INFORMATION SUPPLIED:
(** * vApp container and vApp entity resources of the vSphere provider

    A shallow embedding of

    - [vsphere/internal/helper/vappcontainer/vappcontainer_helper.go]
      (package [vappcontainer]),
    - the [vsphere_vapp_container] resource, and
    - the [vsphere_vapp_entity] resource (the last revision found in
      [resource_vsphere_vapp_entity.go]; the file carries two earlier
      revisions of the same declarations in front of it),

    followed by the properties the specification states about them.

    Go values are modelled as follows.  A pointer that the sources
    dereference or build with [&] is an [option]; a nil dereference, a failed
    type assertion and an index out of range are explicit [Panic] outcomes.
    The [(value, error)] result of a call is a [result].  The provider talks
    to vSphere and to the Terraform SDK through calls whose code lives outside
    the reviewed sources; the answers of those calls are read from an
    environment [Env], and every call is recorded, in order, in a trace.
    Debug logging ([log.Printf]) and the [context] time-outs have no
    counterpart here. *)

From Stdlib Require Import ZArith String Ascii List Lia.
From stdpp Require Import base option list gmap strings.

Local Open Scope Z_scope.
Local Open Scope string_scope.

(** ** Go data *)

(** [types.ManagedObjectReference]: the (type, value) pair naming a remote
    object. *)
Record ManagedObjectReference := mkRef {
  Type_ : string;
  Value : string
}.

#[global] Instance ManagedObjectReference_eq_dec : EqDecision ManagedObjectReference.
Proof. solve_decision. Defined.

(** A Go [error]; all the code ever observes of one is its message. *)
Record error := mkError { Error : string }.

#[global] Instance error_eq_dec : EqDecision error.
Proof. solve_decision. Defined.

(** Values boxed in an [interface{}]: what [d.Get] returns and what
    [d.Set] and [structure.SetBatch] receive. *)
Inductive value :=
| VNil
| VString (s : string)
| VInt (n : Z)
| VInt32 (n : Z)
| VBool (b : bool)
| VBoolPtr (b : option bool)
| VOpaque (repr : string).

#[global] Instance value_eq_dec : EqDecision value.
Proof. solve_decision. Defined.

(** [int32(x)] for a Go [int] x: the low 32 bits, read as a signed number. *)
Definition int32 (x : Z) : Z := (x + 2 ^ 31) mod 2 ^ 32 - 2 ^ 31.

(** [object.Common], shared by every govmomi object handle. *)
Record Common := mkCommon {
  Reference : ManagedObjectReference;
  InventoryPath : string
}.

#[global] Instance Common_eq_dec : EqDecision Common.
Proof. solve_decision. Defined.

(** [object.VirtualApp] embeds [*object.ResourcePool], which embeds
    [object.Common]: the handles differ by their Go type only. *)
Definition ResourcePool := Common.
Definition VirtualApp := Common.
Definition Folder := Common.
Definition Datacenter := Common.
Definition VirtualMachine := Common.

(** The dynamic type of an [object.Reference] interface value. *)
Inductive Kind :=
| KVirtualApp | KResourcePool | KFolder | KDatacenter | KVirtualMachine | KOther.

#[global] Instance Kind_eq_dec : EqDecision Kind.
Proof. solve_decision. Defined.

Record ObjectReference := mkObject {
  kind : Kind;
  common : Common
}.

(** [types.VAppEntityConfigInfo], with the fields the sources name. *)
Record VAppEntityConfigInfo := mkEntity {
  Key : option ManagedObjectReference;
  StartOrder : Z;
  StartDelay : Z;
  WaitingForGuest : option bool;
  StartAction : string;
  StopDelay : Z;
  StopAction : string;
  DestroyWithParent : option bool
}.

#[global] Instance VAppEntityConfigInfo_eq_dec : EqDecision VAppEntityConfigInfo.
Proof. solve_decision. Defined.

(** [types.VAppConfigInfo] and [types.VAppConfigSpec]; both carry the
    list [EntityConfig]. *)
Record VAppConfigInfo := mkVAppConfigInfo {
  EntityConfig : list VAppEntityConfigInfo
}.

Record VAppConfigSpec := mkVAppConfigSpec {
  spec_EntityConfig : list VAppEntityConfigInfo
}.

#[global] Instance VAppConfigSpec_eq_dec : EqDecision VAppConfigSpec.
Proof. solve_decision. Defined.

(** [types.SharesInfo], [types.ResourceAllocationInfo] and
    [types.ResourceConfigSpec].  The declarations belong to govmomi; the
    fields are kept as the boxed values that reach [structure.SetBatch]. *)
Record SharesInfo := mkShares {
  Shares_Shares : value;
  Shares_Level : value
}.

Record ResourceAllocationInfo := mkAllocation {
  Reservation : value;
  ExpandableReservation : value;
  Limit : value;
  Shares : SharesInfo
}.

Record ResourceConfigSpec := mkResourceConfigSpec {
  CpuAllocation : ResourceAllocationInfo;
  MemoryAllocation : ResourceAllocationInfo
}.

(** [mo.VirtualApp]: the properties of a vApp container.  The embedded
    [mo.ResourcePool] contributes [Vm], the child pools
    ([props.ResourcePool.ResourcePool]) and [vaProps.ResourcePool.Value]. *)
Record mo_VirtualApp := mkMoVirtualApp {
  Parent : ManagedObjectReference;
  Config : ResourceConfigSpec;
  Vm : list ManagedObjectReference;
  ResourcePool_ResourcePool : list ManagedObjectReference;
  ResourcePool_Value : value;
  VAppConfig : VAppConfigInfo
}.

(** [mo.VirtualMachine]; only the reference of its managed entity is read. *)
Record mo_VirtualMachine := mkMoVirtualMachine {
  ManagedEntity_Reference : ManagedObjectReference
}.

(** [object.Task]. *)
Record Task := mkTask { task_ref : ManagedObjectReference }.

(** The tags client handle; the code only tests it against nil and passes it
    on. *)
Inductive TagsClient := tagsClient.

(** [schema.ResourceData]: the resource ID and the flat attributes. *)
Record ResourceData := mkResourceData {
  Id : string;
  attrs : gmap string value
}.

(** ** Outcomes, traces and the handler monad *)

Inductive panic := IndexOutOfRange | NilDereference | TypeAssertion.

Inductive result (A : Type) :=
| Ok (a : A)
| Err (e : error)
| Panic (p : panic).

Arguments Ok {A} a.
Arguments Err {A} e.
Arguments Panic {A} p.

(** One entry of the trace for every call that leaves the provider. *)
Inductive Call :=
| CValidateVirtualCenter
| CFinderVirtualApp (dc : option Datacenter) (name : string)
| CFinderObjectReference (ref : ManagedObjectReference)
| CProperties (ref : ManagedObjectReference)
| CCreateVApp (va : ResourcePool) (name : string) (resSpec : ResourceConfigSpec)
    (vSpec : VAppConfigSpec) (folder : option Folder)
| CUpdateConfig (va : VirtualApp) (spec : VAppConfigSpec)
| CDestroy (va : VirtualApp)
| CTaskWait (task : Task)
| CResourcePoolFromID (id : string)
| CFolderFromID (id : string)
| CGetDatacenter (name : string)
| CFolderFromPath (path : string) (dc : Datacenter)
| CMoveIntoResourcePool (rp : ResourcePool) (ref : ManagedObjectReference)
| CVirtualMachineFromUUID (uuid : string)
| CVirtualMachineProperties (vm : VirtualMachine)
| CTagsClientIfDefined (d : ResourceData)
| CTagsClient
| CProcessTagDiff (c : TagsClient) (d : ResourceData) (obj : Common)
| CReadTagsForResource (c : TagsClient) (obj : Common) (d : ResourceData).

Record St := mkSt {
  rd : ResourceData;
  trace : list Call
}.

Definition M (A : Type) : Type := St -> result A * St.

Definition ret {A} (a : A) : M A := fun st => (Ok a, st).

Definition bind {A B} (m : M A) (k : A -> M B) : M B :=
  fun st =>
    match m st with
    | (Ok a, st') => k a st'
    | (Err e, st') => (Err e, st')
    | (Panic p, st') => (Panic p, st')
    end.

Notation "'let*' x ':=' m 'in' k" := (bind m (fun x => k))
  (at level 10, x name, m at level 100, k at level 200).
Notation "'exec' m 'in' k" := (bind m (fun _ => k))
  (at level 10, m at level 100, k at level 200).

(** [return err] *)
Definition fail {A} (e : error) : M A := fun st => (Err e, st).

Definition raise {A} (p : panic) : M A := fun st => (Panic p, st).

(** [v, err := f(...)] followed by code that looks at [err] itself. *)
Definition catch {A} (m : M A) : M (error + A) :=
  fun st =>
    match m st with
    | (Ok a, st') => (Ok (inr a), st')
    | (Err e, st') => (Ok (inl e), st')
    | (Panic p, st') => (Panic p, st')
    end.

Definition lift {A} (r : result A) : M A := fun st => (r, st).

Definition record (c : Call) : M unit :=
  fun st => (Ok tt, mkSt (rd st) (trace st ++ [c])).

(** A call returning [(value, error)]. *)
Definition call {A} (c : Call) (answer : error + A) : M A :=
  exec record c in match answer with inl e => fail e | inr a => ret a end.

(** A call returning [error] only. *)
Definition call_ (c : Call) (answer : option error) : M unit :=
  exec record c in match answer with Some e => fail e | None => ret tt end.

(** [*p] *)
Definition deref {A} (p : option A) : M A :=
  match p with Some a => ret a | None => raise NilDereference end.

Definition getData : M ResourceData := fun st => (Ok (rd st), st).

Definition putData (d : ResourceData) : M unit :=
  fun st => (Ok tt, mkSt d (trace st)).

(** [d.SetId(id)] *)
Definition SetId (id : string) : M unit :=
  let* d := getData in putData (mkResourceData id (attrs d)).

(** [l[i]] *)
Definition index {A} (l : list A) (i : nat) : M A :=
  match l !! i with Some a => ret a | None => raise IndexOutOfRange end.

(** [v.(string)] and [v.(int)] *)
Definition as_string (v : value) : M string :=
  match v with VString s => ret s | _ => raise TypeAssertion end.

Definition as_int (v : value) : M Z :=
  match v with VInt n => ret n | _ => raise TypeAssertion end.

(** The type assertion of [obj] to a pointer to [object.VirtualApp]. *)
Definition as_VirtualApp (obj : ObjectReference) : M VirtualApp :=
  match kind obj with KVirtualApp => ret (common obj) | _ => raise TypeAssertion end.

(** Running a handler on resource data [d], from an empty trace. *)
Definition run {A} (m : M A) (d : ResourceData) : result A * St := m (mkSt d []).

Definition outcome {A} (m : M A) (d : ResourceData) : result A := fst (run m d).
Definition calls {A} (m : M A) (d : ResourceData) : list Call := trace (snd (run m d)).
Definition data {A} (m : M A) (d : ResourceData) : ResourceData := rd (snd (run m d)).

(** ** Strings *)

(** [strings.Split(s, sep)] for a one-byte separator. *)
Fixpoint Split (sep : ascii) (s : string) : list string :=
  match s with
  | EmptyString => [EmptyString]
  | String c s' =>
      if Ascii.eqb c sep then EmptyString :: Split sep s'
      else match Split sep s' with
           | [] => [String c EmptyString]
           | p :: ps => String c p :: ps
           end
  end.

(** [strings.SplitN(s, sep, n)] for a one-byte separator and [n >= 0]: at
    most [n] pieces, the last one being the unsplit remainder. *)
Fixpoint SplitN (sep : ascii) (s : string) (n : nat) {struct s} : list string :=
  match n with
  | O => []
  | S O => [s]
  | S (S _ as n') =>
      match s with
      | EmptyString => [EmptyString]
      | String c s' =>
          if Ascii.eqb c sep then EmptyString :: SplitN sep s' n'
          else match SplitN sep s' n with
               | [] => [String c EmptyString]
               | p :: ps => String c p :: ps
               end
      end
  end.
---
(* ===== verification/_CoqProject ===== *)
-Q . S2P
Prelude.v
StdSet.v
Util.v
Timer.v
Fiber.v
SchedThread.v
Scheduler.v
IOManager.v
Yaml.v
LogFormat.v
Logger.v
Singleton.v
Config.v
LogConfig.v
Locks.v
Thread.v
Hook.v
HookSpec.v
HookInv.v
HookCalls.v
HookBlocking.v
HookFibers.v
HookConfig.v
---
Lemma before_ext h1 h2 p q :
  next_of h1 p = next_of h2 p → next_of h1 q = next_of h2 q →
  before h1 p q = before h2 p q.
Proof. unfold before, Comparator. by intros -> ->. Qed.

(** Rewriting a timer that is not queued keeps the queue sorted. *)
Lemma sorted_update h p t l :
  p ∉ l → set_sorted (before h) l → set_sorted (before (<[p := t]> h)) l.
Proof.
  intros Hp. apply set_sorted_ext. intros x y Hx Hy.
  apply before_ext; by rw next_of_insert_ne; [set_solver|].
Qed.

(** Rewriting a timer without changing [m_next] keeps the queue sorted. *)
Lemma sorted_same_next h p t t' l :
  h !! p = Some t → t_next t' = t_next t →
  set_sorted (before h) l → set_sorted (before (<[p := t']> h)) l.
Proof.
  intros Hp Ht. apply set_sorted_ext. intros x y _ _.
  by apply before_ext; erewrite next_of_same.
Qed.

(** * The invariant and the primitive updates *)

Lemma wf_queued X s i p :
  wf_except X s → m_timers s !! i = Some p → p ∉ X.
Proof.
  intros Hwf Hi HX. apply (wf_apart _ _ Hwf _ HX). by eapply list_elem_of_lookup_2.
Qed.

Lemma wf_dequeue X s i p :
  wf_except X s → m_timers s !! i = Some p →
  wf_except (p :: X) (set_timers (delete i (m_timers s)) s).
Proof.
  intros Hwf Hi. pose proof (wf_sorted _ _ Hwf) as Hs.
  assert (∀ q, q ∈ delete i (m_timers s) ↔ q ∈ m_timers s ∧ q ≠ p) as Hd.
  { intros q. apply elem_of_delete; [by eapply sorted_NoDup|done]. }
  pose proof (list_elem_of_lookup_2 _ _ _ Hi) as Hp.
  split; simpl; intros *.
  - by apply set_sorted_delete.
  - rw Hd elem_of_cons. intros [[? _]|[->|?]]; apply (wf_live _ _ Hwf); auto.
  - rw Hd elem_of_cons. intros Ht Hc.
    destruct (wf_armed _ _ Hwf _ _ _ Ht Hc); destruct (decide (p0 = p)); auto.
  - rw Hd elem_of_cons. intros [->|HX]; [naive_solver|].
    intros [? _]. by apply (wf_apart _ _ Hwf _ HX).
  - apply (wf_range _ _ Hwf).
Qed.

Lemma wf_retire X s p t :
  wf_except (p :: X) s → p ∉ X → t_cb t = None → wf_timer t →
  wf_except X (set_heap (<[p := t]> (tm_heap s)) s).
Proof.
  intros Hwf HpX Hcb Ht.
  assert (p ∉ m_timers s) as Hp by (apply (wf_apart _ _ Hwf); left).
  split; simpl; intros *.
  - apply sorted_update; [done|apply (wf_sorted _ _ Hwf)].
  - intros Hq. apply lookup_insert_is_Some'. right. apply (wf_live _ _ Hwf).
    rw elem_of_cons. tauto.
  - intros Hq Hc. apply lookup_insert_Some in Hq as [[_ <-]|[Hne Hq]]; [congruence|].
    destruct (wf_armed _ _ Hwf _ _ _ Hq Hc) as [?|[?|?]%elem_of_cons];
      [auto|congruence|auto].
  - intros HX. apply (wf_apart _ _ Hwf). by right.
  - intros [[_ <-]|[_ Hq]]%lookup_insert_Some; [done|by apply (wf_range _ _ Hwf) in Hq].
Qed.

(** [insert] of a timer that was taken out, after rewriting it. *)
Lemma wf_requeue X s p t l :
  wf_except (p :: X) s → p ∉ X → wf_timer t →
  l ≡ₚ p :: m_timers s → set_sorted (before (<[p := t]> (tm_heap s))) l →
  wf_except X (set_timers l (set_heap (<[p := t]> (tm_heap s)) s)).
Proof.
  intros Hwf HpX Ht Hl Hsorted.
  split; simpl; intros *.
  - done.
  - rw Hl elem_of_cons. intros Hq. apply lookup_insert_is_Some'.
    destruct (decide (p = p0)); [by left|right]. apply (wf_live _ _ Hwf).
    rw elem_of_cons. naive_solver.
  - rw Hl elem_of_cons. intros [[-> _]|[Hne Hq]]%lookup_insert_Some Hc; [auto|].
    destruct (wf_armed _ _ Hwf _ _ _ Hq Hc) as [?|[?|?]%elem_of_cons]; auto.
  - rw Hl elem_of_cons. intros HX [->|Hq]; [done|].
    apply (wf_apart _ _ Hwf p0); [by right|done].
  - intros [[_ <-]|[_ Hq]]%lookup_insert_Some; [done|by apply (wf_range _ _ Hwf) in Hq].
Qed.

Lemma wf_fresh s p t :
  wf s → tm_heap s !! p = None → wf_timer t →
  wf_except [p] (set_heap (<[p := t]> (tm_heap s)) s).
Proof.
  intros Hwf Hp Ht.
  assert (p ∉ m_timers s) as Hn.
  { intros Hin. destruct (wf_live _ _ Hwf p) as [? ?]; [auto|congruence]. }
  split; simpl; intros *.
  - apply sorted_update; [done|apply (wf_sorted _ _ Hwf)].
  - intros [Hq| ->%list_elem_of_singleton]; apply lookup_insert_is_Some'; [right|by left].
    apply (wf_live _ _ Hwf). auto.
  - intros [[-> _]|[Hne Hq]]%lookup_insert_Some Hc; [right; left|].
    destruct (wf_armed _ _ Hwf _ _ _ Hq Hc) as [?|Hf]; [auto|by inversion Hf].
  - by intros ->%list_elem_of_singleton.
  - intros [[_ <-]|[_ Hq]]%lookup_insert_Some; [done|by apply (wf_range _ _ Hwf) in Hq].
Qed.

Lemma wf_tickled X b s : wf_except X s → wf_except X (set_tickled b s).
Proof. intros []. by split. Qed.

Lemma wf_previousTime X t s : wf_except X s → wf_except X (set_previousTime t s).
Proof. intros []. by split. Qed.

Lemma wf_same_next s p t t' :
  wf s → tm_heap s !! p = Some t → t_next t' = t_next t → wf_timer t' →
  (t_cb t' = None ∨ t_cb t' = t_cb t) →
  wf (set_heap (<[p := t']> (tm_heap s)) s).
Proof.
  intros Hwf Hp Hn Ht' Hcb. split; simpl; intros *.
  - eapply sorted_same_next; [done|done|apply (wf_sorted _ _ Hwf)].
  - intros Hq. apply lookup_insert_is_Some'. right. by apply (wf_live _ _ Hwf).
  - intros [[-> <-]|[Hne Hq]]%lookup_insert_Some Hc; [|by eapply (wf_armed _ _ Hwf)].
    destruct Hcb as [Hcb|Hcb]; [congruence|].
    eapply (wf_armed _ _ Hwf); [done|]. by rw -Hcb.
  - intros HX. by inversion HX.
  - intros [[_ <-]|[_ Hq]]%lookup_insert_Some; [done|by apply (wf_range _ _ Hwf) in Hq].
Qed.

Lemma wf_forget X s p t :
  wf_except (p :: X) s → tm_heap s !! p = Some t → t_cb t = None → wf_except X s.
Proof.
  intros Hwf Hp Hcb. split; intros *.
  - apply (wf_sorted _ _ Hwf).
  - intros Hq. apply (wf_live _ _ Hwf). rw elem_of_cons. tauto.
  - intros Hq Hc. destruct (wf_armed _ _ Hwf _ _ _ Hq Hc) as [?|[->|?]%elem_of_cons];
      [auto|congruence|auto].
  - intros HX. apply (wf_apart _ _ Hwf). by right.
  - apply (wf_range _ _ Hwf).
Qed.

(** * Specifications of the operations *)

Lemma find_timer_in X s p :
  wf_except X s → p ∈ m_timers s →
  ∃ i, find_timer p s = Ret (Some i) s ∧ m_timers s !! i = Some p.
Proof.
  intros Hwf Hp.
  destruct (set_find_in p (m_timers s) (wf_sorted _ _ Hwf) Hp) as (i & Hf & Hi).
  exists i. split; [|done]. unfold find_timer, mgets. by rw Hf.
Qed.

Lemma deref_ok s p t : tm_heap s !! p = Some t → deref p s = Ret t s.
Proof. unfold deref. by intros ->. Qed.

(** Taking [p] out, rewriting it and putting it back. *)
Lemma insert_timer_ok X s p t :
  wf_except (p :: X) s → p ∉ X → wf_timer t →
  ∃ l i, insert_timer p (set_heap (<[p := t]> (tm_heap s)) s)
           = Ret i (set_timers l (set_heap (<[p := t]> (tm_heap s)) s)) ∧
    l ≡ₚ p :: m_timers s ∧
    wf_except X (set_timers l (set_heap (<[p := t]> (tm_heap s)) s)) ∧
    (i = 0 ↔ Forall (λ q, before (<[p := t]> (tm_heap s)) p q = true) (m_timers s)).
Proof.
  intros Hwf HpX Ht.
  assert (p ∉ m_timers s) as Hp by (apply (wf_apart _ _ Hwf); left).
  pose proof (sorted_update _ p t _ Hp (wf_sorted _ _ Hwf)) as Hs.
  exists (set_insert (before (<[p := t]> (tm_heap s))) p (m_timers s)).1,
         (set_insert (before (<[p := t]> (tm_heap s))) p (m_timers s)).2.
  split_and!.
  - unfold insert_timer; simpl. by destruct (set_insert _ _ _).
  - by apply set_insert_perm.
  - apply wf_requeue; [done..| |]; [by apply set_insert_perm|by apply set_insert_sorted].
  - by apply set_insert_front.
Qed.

WHAT YOU NEED TO DO: From the entries above, write out only the lines starting at the line that holds "VInt (n : Z)" and ending at the line that holds "(** [int32(x)] for", keeping both and matching them exactly.

RESPONSE FOR THIS EXERCISE:
| VInt (n : Z)
| VInt32 (n : Z)
| VBool (b : bool)
| VBoolPtr (b : option bool)
| VOpaque (repr : string).

#[global] Instance value_eq_dec : EqDecision value.
Proof. solve_decision. Defined.

(** [int32(x)] for a Go [int] x: the low 32 bits, read as a signed number. *)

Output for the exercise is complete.